Work to complete » In the entries below, find the line with "(** Observable calls made by the file. *)" and the line with "(s, [], inl a).". Return those two lines and all lines between them, exactly.

Dataset entries »
= = = = =
(** * geomdl: control-point manager and topology utilities

    A shallow embedding of [geomdl/control_points.py] and
    [geomdl/utilities.py].  Python integers are [Z], Python floats are
    IEEE-754 binary64 values ([spec_float] with precision 53 and maximal
    exponent 1024), lists and tuples are [list], dictionaries are [gmap].
    Code that can raise returns a [result]; methods that mutate the manager
    thread it explicitly and hand it back also when they raise. *)

From Stdlib Require Import ZArith Lia Bool.
From Stdlib Require Import Floats.SpecFloat.
From Equations Require Import Equations.
From stdpp Require Import base list strings gmap.

Local Open Scope Z_scope.

(* ===================================================================== *)
(** * Part I: definitions                                                 *)
(* ===================================================================== *)

(** ** Python runtime conventions *)

Module Py.

(** The exception classes the two modules can raise. *)
Inductive exn :=
| TypeError | ValueError | IndexError | KeyError | ZeroDivisionError
| OverflowError | GeomdlError.

Inductive result (A : Type) :=
| Ok (a : A)
| Raise (e : exn).
Arguments Ok {A} a.
Arguments Raise {A} e.

Definition bind {A B} (r : result A) (k : A -> result B) : result B :=
  match r with
  | Ok a => k a
  | Raise e => Raise e
  end.

Definition is_ok {A} (r : result A) : bool :=
  match r with Ok _ => true | Raise _ => false end.

(** [len(l)] *)
Definition len {A} (l : list A) : Z := Z.of_nat (length l).

(** Position addressed by the index [i] in a sequence of length [n]:
    negative indices count from the end. *)
Definition norm_index (n i : Z) : option nat :=
  let j := if i <? 0 then i + n else i in
  if (0 <=? j) && (j <? n) then Some (Z.to_nat j) else None.

(** [l[i]] *)
Definition getitem {A} (l : list A) (i : Z) : result A :=
  match norm_index (len l) i with
  | Some j => match l !! j with Some x => Ok x | None => Raise IndexError end
  | None => Raise IndexError
  end.

(** [l[i] = x]: the list after the assignment, or [IndexError]. *)
Definition setitem {A} (l : list A) (i : Z) (x : A) : result (list A) :=
  match norm_index (len l) i with
  | Some j => Ok (<[j := x]> l)
  | None => Raise IndexError
  end.

(** [reduce(lambda x, y: x * y, l)] without an initial value. *)
Definition reduce_mul (l : list Z) : result Z :=
  match l with
  | [] => Raise TypeError
  | x :: l' => Ok (foldl Z.mul x l')
  end.

End Py.
Export Py.

#[global] Instance result_ret : MRet result := fun A a => Ok a.
#[global] Instance result_bind : MBind result := fun A B k r => Py.bind r k.

(** ** control_points.py: the index mapper *)

(** The [for i, arg in enumerate(args)] loop of [default_find_index], with
    the running [idx] as accumulator. *)
Fixpoint find_index_loop (pts_size : list Z) (i : nat) (args : list Z) (idx : Z) : Z :=
  match args with
  | [] => idx
  | arg :: args' =>
      let mul_res :=
        if (0 <? i)%nat then foldl Z.mul 1 (take i pts_size) else 1 in
      find_index_loop pts_size (S i) args' (idx + arg * mul_res)
  end.

Definition default_find_index (pts_size : list Z) (args : list Z) : Z :=
  find_index_loop pts_size 0 args 0.

(** The formula of the specification: [sum_i (c_i * prod (s_0 .. s_{i-1}))]. *)
Definition prod_list (l : list Z) : Z := foldr Z.mul 1 l.

Definition spec_index (size coords : list Z) : Z :=
  foldr Z.add 0 (imap (fun i c => c * prod_list (take i size)) coords).

(** Horner form of the mixed-radix sum. *)
Fixpoint horner (size coords : list Z) {struct coords} : Z :=
  match coords, size with
  | c :: coords', s :: size' => c + s * horner size' coords'
  | _, _ => 0
  end.

(** Coordinate tuples of the shape: one coordinate per dimension, each within
    its dimension's size. *)
Definition in_shape (size coords : list Z) : Prop :=
  Forall2 (fun c s => 0 <= c < s) coords size.

(** The tuple a linear index decodes to. *)
Fixpoint coords_of_index (size : list Z) (n : Z) : list Z :=
  match size with
  | [] => []
  | s :: size' => n mod s :: coords_of_index size' (n / s)
  end.

(** ** Python floats *)

Module Float64.

Definition prec : Z := 53.
Definition emax : Z := 1024.

Definition zero : spec_float := S754_zero false.
(** [1.0] *)
Definition one : spec_float := S754_finite false 4503599627370496 (-52).

Definition sub : spec_float -> spec_float -> spec_float := SFsub prec emax.
Definition mul : spec_float -> spec_float -> spec_float := SFmul prec emax.

Definition is_zero (f : spec_float) : bool :=
  match f with S754_zero _ => true | _ => false end.

(** [x / y] on floats: a zero divisor raises, anything else is IEEE
    division (overflow gives an infinity, not an exception). *)
Definition truediv (x y : spec_float) : result spec_float :=
  if is_zero y then Raise ZeroDivisionError else Ok (SFdiv prec emax x y).
(** * Background service worker of the recorder extension
    (examples/recorder-crx/src/background.ts), shallow embedding.

    The module state of background.ts ([crxAppPromise], [attachedTabIds],
    [currentMode], [language], [sidepanel], [lastModeChangeTime],
    [tabAttachTimes]) is a record threaded through a small
    state / trace / exception monad.  Calls to the host platform (the chrome API),
    to the automation engine (playwright-crx) and to the telemetry backend are
    recorded as effects in a trace; their outcomes are read from an
    environment record [Env].  The selector attribute held by the engine
    (playwright.selectors) is part of the state, since the file writes it. *)

From Stdlib Require Import ZArith Ascii String.
From stdpp Require Import base gmap sets list strings.

(** ** Data model *)

(** [type CrxMode = Mode | 'detached'] *)
Inductive CrxMode :=
| MNone | MStandby | MRecording | MAssertingText | MAssertingVisibility
| MAssertingValue | MAssertingSnapshot | MInspecting | MDetached.

#[global] Instance CrxMode_eq_dec : EqDecision CrxMode.
Proof. solve_decision. Defined.

(** [const stoppedModes: CrxMode[] = ['none', 'standby', 'detached']] *)
Definition stoppedModes : list CrxMode := [MNone; MStandby; MDetached].

(** [const recordingModes: CrxMode[] = ['recording', 'assertingText', ...]] *)
Definition recordingModes : list CrxMode :=
  [MRecording; MAssertingText; MAssertingVisibility; MAssertingValue;
   MAssertingSnapshot].

(** [Array.prototype.includes] *)
Definition includes (l : list CrxMode) (m : CrxMode) : bool :=
  existsb (fun x => bool_decide (x = m)) l.

(** State of the promise memoised in [crxAppPromise]. *)
Inductive PromiseState := Resolved | Rejected.

(** Module-level variables of background.ts, plus the engine's
    test-id attribute (written by [setTestIdAttributeName]). *)
Record St := mkSt {
  crxAppPromise : option PromiseState;
  attachedTabIds : gset Z;
  currentMode : option CrxMode;
  language : option string;
  sidepanel : bool;
  lastModeChangeTime : option Z;
  tabAttachTimes : gmap Z Z;
  testIdAttribute : option string
}.

(** Initial values of the module variables. *)
Definition initSt : St :=
  mkSt None ∅ None None true None ∅ None.

Definition set_crxAppPromise (p : option PromiseState) (s : St) : St :=
  mkSt p (attachedTabIds s) (currentMode s) (language s) (sidepanel s)
    (lastModeChangeTime s) (tabAttachTimes s) (testIdAttribute s).
Definition set_attachedTabIds (a : gset Z) (s : St) : St :=
  mkSt (crxAppPromise s) a (currentMode s) (language s) (sidepanel s)
    (lastModeChangeTime s) (tabAttachTimes s) (testIdAttribute s).
Definition set_currentMode (m : option CrxMode) (s : St) : St :=
  mkSt (crxAppPromise s) (attachedTabIds s) m (language s) (sidepanel s)
    (lastModeChangeTime s) (tabAttachTimes s) (testIdAttribute s).
Definition set_language (l : option string) (s : St) : St :=
  mkSt (crxAppPromise s) (attachedTabIds s) (currentMode s) l (sidepanel s)
    (lastModeChangeTime s) (tabAttachTimes s) (testIdAttribute s).
Definition set_sidepanel (b : bool) (s : St) : St :=
  mkSt (crxAppPromise s) (attachedTabIds s) (currentMode s) (language s) b
    (lastModeChangeTime s) (tabAttachTimes s) (testIdAttribute s).
Definition set_tabAttachTimes (m : gmap Z Z) (s : St) : St :=
  mkSt (crxAppPromise s) (attachedTabIds s) (currentMode s) (language s)
    (sidepanel s) (lastModeChangeTime s) m (testIdAttribute s).
Definition set_testIdAttribute (v : option string) (s : St) : St :=
  mkSt (crxAppPromise s) (attachedTabIds s) (currentMode s) (language s)
    (sidepanel s) (lastModeChangeTime s) (tabAttachTimes s) v.

(** Telemetry events, with the properties the claims look at. *)
Inductive Telemetry :=
| RecorderAttached (tabId : Z)
| RecorderDetached (tabId : Z) (session_duration : Z).

(** Observable calls made by the file. *)
Inductive Effect :=
| SetTitle (title : string) (tabId : Z)
| SetBadgeText (text : string) (tabId : Z)
| SetBadgeTextColor (color : string) (tabId : Z)
| SetBadgeBackgroundColor (color : string) (tabId : Z)
| SidePanelOpen (windowId : Z)
| ActionDisable
| ActionEnable
| StorageGet
| CrxStart
| AddListener (event : string)
| SetTestIdAttribute (v : option string)
| RecorderShow (mode : CrxMode) (lang : option string) (window_type : string)
| CrxAttach (tabId : Z)
| RecorderSetMode (mode : CrxMode)
| CrxNewPage
| TabsGet (tabId : Z)
| Capture (ev : Telemetry).

(** Exceptions (rejected promises). *)
Inductive Exn := TypeError | StorageError | StartError | EngineError | TabsGetError.

(** Outcomes of the asynchronous calls to the host and to the engine. *)
Record Env := mkEnv {
  stored_testIdAttributeName : option string;
  stored_targetLanguage : option string;
  storage_get_ok : bool;
  start_ok : bool;
  recorder_isHidden : bool;
  recorder_mode : CrxMode;
  show_ok : bool;
  attach_ok : bool;
  setMode_ok : bool;
  newPage_ok : bool;
  now : Z;
  tabs_get_ok : bool
}.

(** ** A state / trace / exception monad for the async functions *)

Definition M (A : Type) : Type := St -> St * list Effect * (A + Exn).

Definition ret {A} (a : A) : M A := fun s => (s, [], inl a).
Definition throw {A} (e : Exn) : M A := fun s => (s, [], inr e).
Definition bind {A B} (m : M A) (f : A -> M B) : M B := fun s =>
  match m s with
  | (s1, t1, inl a) => match f a s1 with (s2, t2, r) => (s2, t1 ++ t2, r) end
  | (s1, t1, inr e) => (s1, t1, inr e)
  end.
Definition get : M St := fun s => (s, [], inl s).
Definition modify (f : St -> St) : M unit := fun s => (f s, [], inl tt).
Definition emit (e : Effect) : M unit := fun s => (s, [e], inl tt).
(** C3: a sequence of booleans (whatever its length, so in particular when
    that is no multiple of 8) added with [add_bits] to a fresh builder, turned
    into coils with [to_coils], given to [fromCoils] and read with
    [decode_bits], once per byte [add_bits] packed, comes back padded on the
    left with [false] to the next multiple of 8.  In particular
    [true, false, true] comes back as five times [false], then [true, false,
    true]. *)
Theorem bits_roundtrip (bits : list bool) (bo wo : Endian) :
  (exists coils d,
      run (B.add_bits bits ;; B.to_coils) (fresh bo wo false) = Ret coils /\
      D.fromCoils (PyList (map PyBool coils)) bo wo = Ret d /\
      run (decode_bits_n (Z.to_nat ((len bits + 7) / 8))) d
        = Ret (left_padded bits)) /\
  (exists coils d,
      run (B.add_bits [true; false; true] ;; B.to_coils) (fresh bo wo false) = Ret coils /\
      D.fromCoils (PyList (map PyBool coils)) bo wo = Ret d /\
      run D.decode_bits d
        = Ret [false; false; false; false; false; true; false; true]).
Proof.
  split.
  - set (G := octets (left_padded bits)).
    set (Bs := map (fun g => byte_of_msb_bits (rev g)) G).
    set (pad := repeat Byte.x00 (Z.to_nat (len Bs mod 2))).
    destruct (left_padded_len bits) as [Hm Hdiv].
    destruct (octets_multiple _ Hm) as [Hc [Hf Hn]]. fold G in Hc, Hf, Hn.
    exists (bits_of_bytes (Bs ++ pad)), (D.__init__ (Bs ++ pad) bo Big).
    split; [|split].
    + unfold run. rewrite (bind_ret_run _ _ _ (add_bits_run bits (fresh bo wo false))).
      rewrite to_coils_run. cbn [fst]. f_equal.
      unfold register_order. cbn [B._repack B._payload fresh B.__init__ app concat].
      rewrite app_nil_r, pack_bitstring_octets. fold G. fold Bs.
      rewrite (coils_of_bytes Big). cbn [swap]. rewrite map_id.
      rewrite pairs_concat. reflexivity.
    + apply fromCoils_bits_of_bytes.
    + replace (Z.to_nat ((len bits + 7) / 8)) with (length Bs).
      * pose proof (decode_bits_n_run Bs [] pad bo Big) as E.
        cbn [app] in E. change (len (@nil byte)) with 0 in E.
        unfold D.__init__. rewrite E.
        unfold Bs. rewrite unpack_bitstring_packed by exact Hf.
        rewrite Hc. reflexivity.
      * unfold Bs. rewrite length_map. unfold len in *. lia.
  - destruct bo, wo; eexists; eexists; repeat split; vm_compute; reflexivity.
Qed.

Unset Implicit Arguments.

(** ** Reading at the cursor *)

Lemma py_slice_at {A} (pre h post : list A) :
  py_slice (pre ++ h ++ post) (len pre + len h - len h) (len pre + len h) = h.
Proof.
  pose proof (len_nonneg h).
  replace (len pre + len h - len h) with (len pre + 0) by lia.
  replace (len pre + len h) with (len pre + 0 + len h) by lia.
  rewrite py_slice_app_shift by lia. rewrite Z.add_0_l. apply py_slice_head.
Qed.

Lemma handle_of_at pre h post bo wo :
  handle_of (D.mk (pre ++ h ++ post) (len pre) bo wo) (len h) = h.
Proof. unfold handle_of. cbn [D._payload D._pointer]. apply py_slice_at. Qed.

Lemma decode_words_value t bo wo x d :
  uses_words t = true -> representable t x = true ->
  D._byteorder d = bo -> D._wordorder d = wo ->
  rbind (run (D._unpack_words (code_of t) (encoded t bo wo x)) d)
        (struct.unpack Big (code_of t)) = Ret x.
Proof.
  intros W H Hbo Hwo. unfold run.
  rewrite unpack_words_run with (k := width t / 2);
    [|apply WC_words_width, W
     | rewrite width_even by exact W; apply len_encoded].
  cbn [fst rbind]. rewrite Hbo, Hwo. unfold encoded. rewrite W.
  rewrite shuffle_involutive by (rewrite len_be_split; apply calcsize_even, W).
  apply (unpack_to_order Big), H.
Qed.

Lemma decode_at t x pre post bo wo :
  representable t x = true ->
  decode t (D.mk (pre ++ encoded t bo wo x ++ post) (len pre) bo wo)
  = (Ret x, D.mk (pre ++ encoded t bo wo x ++ post) (len pre + width t) bo wo).
Proof.
  intros H. rewrite decode_run. unfold advanced.
  cbn [D._payload D._pointer D._byteorder D._wordorder].
  assert (Hh : handle_of (D.mk (pre ++ encoded t bo wo x ++ post) (len pre) bo wo)
                         (width t) = encoded t bo wo x).
  { rewrite <- (len_encoded t bo wo x). apply handle_of_at. }
  rewrite Hh. f_equal.
  destruct (uses_words t) eqn:W.
  - apply decode_words_value; auto.
  - unfold encoded. rewrite W. apply unpack_to_order, H.
Qed.

Lemma decode_string_at s pre post bo wo :
  D.decode_string (len s) (D.mk (pre ++ s ++ post) (len pre) bo wo)
  = (Ret s, D.mk (pre ++ s ++ post) (len pre + len s) bo wo).
Proof.
  unfold D.decode_string, bind, D.advance, get, ret.
  cbn [D._payload D._pointer D._byteorder D._wordorder].
  rewrite py_slice_at. reflexivity.
Qed.

Lemma len_field_bytes bo wo f :
  len (field_bytes bo wo f) = match f with FNum t _ => width t | FStr s => len s end.
Proof. destruct f; [apply len_encoded|reflexivity]. Qed.

Lemma decode_field_at f pre post bo wo :
  field_ok f ->
  decode_field f (D.mk (pre ++ field_bytes bo wo f ++ post) (len pre) bo wo)
  = (Ret (field_value f),
     D.mk (pre ++ field_bytes bo wo f ++ post) (len pre + len (field_bytes bo wo f)) bo wo).
Proof.
  intros H. rewrite len_field_bytes. destruct f as [t x|s]; cbn [decode_field call field_bytes field_value].
  - rewrite (bind_ret_run _ _ _ (decode_at t x pre post bo wo H)). reflexivity.
  - rewrite (bind_ret_run _ _ _ (decode_string_at s pre post bo wo)). reflexivity.
Qed.

Lemma decode_all_at bo wo fs :
  Forall field_ok fs -> forall pre post,
  run (decode_all fs)
      (D.mk (pre ++ concat (map (field_bytes bo wo) fs) ++ post) (len pre) bo wo)
  = Ret (map field_value fs).
Proof.
  induction 1 as [|f fs Hf _ IH]; intros pre post; [reflexivity|].
  cbn [decode_all map concat]. unfold run.
  rewrite <- (app_assoc (field_bytes bo wo f)).
  rewrite (bind_ret_run _ _ _ (decode_field_at f pre _ bo wo Hf)).
  specialize (IH (pre ++ field_bytes bo wo f) post). unfold run in IH.
  rewrite <- app_assoc, len_app in IH.
  unfold bind, ret.
  destruct (decode_all fs _) as [r d']. cbn [fst] in IH. subst r. reflexivity.
Qed.
(** * The connector publish pipeline (ci_connector_ops/pipelines/publish.py)

    A shallow embedding of the publish steps and of the pipeline that
    sequences them, with the properties of the publish workflow stated
    and proved over it.

    Python values are modelled as they are at run time: strings as byte
    strings, decoded JSON documents as a tree of dynamically typed values,
    exceptions as an explicit result type, and the calls to remote services
    (object storage, the registry, the container engine) as a log of events
    written in the order the calls are made. *)

From Stdlib Require Import String Ascii ZArith List Bool Lia.
From stdpp Require Import base option list strings gmap pretty.

Local Open Scope string_scope.
Local Open Scope list_scope.

(** ** The Python run time *)

Module Py.

(** *** Strings

  A Python [str] is embedded as the byte string of its UTF-8 encoding. The
  operations the source uses ([in], [replace] and [split] with an ASCII
  pattern, [+], [==]) act on the encoding exactly as on the text. *)

(** [prefix in s], at the head of [s]. *)
Fixpoint str_startswith (p s : string) : bool :=
match p, s with
| EmptyString, _ => true
| String a p', String b s' => if Ascii.eqb a b then str_startswith p' s' else false
| String _ _, EmptyString => false
end.

(** [needle in hay]. *)
Fixpoint str_contains (needle hay : string) : bool :=
str_startswith needle hay ||
match hay with
| EmptyString => false
| String _ hay' => str_contains needle hay'
end.

(** [s.replace(old, new)] for a pattern [old] of one character. *)
Fixpoint str_replace (old : ascii) (new : string) (s : string) : string :=
match s with
| EmptyString => EmptyString
| String c s' =>
    if Ascii.eqb c old then new +:+ str_replace old new s'
    else String c (str_replace old new s')
end.

(** [s.split(sep)] for a separator of one character: the fields between the
  separators, so that the result is never empty. *)
Fixpoint str_split_acc (sep : ascii) (field : string) (s : string) : list string :=
match s with
| EmptyString => [String.rev field]
| String c s' =>
    if Ascii.eqb c sep then String.rev field :: str_split_acc sep EmptyString s'
    else str_split_acc sep (String c field) s'
end.

Definition str_split (sep : ascii) (s : string) : list string :=
str_split_acc sep EmptyString s.

Definition newline : ascii := "010"%char.

(** *** Exceptions *)

Inductive exn : Type :=
| KeyError (key : string)
| TypeError (msg : string)
| AttributeError (msg : string)
| IndexError (msg : string)
| JSONDecodeError
| InvalidSpecOutputError (msg : string)
| QueryError (msg : string).

Inductive exn_class : Type :=
| CKeyError | CTypeError | CAttributeError | CIndexError
| CJSONDecodeError | CInvalidSpecOutputError | CQueryError.

Definition class_of (e : exn) : exn_class :=
match e with
| KeyError _ => CKeyError
| TypeError _ => CTypeError
| AttributeError _ => CAttributeError
| IndexError _ => CIndexError
| JSONDecodeError => CJSONDecodeError
| InvalidSpecOutputError _ => CInvalidSpecOutputError
| QueryError _ => CQueryError
end.

#[global] Instance exn_class_eq_dec : EqDecision exn_class.
Proof. solve_decision. Defined.

(** [str(e)] *)
Definition exn_str (e : exn) : string :=
match e with
| KeyError k => "'" +:+ k +:+ "'"
| TypeError m | AttributeError m | IndexError m
| InvalidSpecOutputError m | QueryError m => m
| JSONDecodeError => "JSONDecodeError"
end.

(** The outcome of evaluating an expression: a value, or a raised
  exception. *)
Inductive result (A : Type) : Type :=
| Ok (a : A)
| Raise (e : exn).
Arguments Ok {A} a.
Arguments Raise {A} e.

#[global] Instance result_ret : MRet result := fun _ a => Ok a.
#[global] Instance result_bind : MBind result := fun _ _ f m =>
match m with
| Ok a => f a
| Raise e => Raise e
end.

(** [try: body / except classes: handler] *)
Definition try_except {A} (body : result A) (classes : list exn_class)
  (handler : exn → result A) : result A :=
match body with
| Ok a => Ok a
| Raise e => if bool_decide (class_of e ∈ classes) then handler e else Raise e
end.

(** [for x in xs: body x], where the body either goes on to the next
  element ([Ok None]), returns from the enclosing function ([Ok (Some r)])
  or raises. *)
Fixpoint for_each {A R} (xs : list A) (body : A → result (option R))
  : result (option R) :=
match xs with
| [] => Ok None
| x :: xs' =>
    match body x with
    | Ok None => for_each xs' body
    | Ok (Some r) => Ok (Some r)
    | Raise e => Raise e
    end
end.

(** [l[0]] *)
Definition item0 {A} (l : list A) : result A :=
match l with
| x :: _ => Ok x
| [] => Raise (IndexError "list index out of range")
end.

(** [l[-1]] *)
Definition item_last {A} (l : list A) : result A :=
match List.last (map Some l) None with
| Some x => Ok x
| None => Raise (IndexError "list index out of range")
end.

(** [l.append(x)] *)
Definition list_append {A} (l : list A) (x : A) : list A := l ++ [x].

(** [l.append(x, y)]: [list.append] takes exactly one argument, so that a
  call with two raises [TypeError] once its arguments are evaluated, and
  [l] is left as it was. *)
Definition append_two_arguments {A B C} (l : list A) (x : B) (y : C)
  : result (list A) :=
Raise (TypeError "list.append() takes exactly one argument (2 given)").

(** *** Decoded JSON documents

  The values [json.loads] builds: [dict] (in insertion order, keys
  unique), [list], [str], [int], [float], [bool] and [None]. A float is
  kept as its [repr]. *)
#[warning="-register-all"]
Inductive json : Type :=
| JNull
| JBool (b : bool)
| JInt (z : Z)
| JFloat (repr : string)
| JStr (s : string)
| JArr (items : list json)
| JObj (members : list (string * json)).

(** [type(v).__name__], as Python prints it in its error messages. *)
Definition type_name (v : json) : string :=
match v with
| JNull => "NoneType"
| JBool _ => "bool"
| JInt _ => "int"
| JFloat _ => "float"
| JStr _ => "str"
| JArr _ => "list"
| JObj _ => "dict"
end.

Fixpoint dict_lookup (k : string) (d : list (string * json)) : option json :=
match d with
| [] => None
| (k', v) :: d' => if String.eqb k k' then Some v else dict_lookup k d'
end.

(** [v[k]] for a string [k]. *)
Definition getitem (v : json) (k : string) : result json :=
match v with
| JObj d =>
    match dict_lookup k d with
    | Some x => Ok x
    | None => Raise (KeyError k)
    end
| JArr _ => Raise (TypeError "list indices must be integers or slices, not str")
| JStr _ => Raise (TypeError "string indices must be integers")
| _ => Raise (TypeError ("'" +:+ type_name v +:+ "' object is not subscriptable"))
end.

(** [v.get(k, dflt)] *)
Definition dict_get (v : json) (k : string) (dflt : json) : result json :=
match v with
| JObj d => Ok (default dflt (dict_lookup k d))
| _ => Raise (AttributeError
                ("'" +:+ type_name v +:+ "' object has no attribute 'get'"))
end.

(** [for x in v] over a decoded value: the elements of a list, the keys of
  a dict, the characters of a string. *)
Definition iterate (v : json) : result (list json) :=
match v with
| JArr items => Ok items
| JObj d => Ok (map (λ kv, JStr (fst kv)) d)
| JStr s => Ok (map (λ c, JStr (String c EmptyString)) (list_ascii_of_string s))
| _ => Raise (TypeError ("'" +:+ type_name v +:+ "' object is not iterable"))
end.

(** *** The standard library

  The functions of Python's own library that the pipeline calls. They are
  not code of the pipeline: what is proved about a step holds for every
  behaviour of theirs.
  - [json_loads s] is [json.loads(s)], [None] when it raises
    [json.JSONDecodeError];
  - [json_dumps v] is [json.dumps(v)];
  - [py_str v] is [str(v)], used for the values other than strings that
    end up inside an f-string.

  A text on which [json.loads] neither returns nor raises
  [json.JSONDecodeError] ([RecursionError] for a nesting too deep,
  [ValueError] for an integer of too many digits) has no place here: such
  an error is caught by no handler of the steps and leaves them. The
  properties below that depend on the decoder say in their hypotheses what
  it does with the text: it returns a value, or it raises
  [json.JSONDecodeError]. *)
Class Library : Type := {
json_loads : string → option json;
json_dumps : json → string;
py_str : json → string;
}.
= = = = =
Written response »
(** Observable calls made by the file. *)
Inductive Effect :=
| SetTitle (title : string) (tabId : Z)
| SetBadgeText (text : string) (tabId : Z)
| SetBadgeTextColor (color : string) (tabId : Z)
| SetBadgeBackgroundColor (color : string) (tabId : Z)
| SidePanelOpen (windowId : Z)
| ActionDisable
| ActionEnable
| StorageGet
| CrxStart
| AddListener (event : string)
| SetTestIdAttribute (v : option string)
| RecorderShow (mode : CrxMode) (lang : option string) (window_type : string)
| CrxAttach (tabId : Z)
| RecorderSetMode (mode : CrxMode)
| CrxNewPage
| TabsGet (tabId : Z)
| Capture (ev : Telemetry).

(** Exceptions (rejected promises). *)
Inductive Exn := TypeError | StorageError | StartError | EngineError | TabsGetError.

(** Outcomes of the asynchronous calls to the host and to the engine. *)
Record Env := mkEnv {
  stored_testIdAttributeName : option string;
  stored_targetLanguage : option string;
  storage_get_ok : bool;
  start_ok : bool;
  recorder_isHidden : bool;
  recorder_mode : CrxMode;
  show_ok : bool;
  attach_ok : bool;
  setMode_ok : bool;
  newPage_ok : bool;
  now : Z;
  tabs_get_ok : bool
}.

(** ** A state / trace / exception monad for the async functions *)

Definition M (A : Type) : Type := St -> St * list Effect * (A + Exn).

Definition ret {A} (a : A) : M A := fun s => (s, [], inl a).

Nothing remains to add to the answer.